Reproduce the entries below exactly, but only from the line containing "failure_window : Z;" to the line containing "recovery_time=60)], as [mark_service_unavailable]", inclusive.

[Saved data entries]
----
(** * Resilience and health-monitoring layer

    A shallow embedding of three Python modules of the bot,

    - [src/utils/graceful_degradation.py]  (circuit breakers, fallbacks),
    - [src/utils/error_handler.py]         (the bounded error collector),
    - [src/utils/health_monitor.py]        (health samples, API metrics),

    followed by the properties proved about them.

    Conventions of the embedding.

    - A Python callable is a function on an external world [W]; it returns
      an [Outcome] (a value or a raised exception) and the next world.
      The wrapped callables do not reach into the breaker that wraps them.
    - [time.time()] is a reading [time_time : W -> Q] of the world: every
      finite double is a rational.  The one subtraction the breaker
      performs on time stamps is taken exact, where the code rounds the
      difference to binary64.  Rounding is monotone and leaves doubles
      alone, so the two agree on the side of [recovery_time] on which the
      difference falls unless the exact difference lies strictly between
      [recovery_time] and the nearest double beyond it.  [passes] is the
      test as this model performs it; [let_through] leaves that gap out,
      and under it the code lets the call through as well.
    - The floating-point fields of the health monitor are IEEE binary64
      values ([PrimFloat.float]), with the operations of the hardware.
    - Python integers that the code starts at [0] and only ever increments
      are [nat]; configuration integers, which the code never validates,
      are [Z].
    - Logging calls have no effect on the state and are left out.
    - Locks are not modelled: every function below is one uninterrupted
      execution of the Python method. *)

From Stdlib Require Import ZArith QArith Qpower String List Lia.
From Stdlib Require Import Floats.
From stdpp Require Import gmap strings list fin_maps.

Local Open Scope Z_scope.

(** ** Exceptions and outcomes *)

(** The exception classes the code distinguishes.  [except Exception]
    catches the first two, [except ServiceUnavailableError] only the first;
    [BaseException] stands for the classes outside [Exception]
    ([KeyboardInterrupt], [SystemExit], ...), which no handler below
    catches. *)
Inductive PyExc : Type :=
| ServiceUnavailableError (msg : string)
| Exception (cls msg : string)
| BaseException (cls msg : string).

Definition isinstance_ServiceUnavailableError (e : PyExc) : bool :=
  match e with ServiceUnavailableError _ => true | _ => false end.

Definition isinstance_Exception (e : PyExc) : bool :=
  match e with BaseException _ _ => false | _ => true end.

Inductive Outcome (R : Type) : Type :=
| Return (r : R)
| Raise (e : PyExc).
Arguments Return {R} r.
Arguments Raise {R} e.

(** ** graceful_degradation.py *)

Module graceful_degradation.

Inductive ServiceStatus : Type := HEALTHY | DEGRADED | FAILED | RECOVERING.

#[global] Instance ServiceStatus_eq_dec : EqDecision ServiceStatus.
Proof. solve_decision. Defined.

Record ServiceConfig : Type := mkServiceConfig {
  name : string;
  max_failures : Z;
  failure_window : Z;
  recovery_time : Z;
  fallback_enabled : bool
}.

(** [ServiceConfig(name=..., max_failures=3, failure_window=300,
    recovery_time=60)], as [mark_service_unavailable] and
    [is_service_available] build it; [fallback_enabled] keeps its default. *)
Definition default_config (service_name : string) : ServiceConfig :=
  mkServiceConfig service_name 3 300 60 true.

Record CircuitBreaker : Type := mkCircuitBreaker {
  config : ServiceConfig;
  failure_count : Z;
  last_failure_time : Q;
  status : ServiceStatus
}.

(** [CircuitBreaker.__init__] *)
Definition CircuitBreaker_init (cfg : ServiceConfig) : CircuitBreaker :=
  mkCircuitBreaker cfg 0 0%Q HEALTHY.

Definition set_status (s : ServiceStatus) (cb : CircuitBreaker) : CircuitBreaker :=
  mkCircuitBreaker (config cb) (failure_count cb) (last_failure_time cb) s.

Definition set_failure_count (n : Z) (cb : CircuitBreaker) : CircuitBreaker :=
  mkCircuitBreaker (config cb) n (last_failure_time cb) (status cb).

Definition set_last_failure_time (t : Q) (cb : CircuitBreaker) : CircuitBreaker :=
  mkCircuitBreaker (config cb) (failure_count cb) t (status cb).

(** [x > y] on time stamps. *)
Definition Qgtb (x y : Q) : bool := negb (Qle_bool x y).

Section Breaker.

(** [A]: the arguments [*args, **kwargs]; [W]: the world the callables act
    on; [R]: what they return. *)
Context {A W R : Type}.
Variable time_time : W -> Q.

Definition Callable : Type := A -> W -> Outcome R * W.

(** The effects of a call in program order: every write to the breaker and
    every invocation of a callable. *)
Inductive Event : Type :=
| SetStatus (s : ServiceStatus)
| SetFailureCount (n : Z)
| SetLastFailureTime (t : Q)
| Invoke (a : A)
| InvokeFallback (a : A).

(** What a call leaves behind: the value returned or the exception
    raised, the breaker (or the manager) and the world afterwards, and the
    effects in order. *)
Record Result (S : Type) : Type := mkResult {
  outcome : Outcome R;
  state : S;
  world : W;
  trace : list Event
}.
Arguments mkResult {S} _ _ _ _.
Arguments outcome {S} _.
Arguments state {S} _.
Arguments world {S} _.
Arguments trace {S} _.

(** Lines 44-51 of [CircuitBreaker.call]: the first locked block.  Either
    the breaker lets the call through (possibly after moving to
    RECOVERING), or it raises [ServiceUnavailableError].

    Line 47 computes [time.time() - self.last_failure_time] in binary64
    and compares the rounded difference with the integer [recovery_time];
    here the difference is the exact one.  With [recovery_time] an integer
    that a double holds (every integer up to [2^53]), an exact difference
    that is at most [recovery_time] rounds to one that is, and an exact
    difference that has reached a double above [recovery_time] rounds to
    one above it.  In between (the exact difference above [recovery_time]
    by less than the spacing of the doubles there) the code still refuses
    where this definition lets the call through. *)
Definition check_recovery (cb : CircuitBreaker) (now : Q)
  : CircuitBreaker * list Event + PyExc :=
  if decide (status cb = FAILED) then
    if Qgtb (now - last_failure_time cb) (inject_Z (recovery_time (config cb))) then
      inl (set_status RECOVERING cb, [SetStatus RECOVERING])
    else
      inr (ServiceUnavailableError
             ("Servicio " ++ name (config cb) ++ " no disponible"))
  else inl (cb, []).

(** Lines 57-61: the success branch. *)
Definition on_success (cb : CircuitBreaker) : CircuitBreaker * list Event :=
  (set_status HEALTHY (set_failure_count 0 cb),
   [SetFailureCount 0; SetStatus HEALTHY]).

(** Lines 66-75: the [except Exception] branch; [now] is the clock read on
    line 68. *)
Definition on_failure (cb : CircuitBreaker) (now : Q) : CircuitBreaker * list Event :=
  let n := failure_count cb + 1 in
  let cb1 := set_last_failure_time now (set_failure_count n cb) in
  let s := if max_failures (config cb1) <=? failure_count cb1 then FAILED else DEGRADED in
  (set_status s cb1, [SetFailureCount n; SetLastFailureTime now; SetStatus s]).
----
EXERCISE ANSWER
  failure_window : Z;
  recovery_time : Z;
  fallback_enabled : bool
}.

(** [ServiceConfig(name=..., max_failures=3, failure_window=300,
    recovery_time=60)], as [mark_service_unavailable] and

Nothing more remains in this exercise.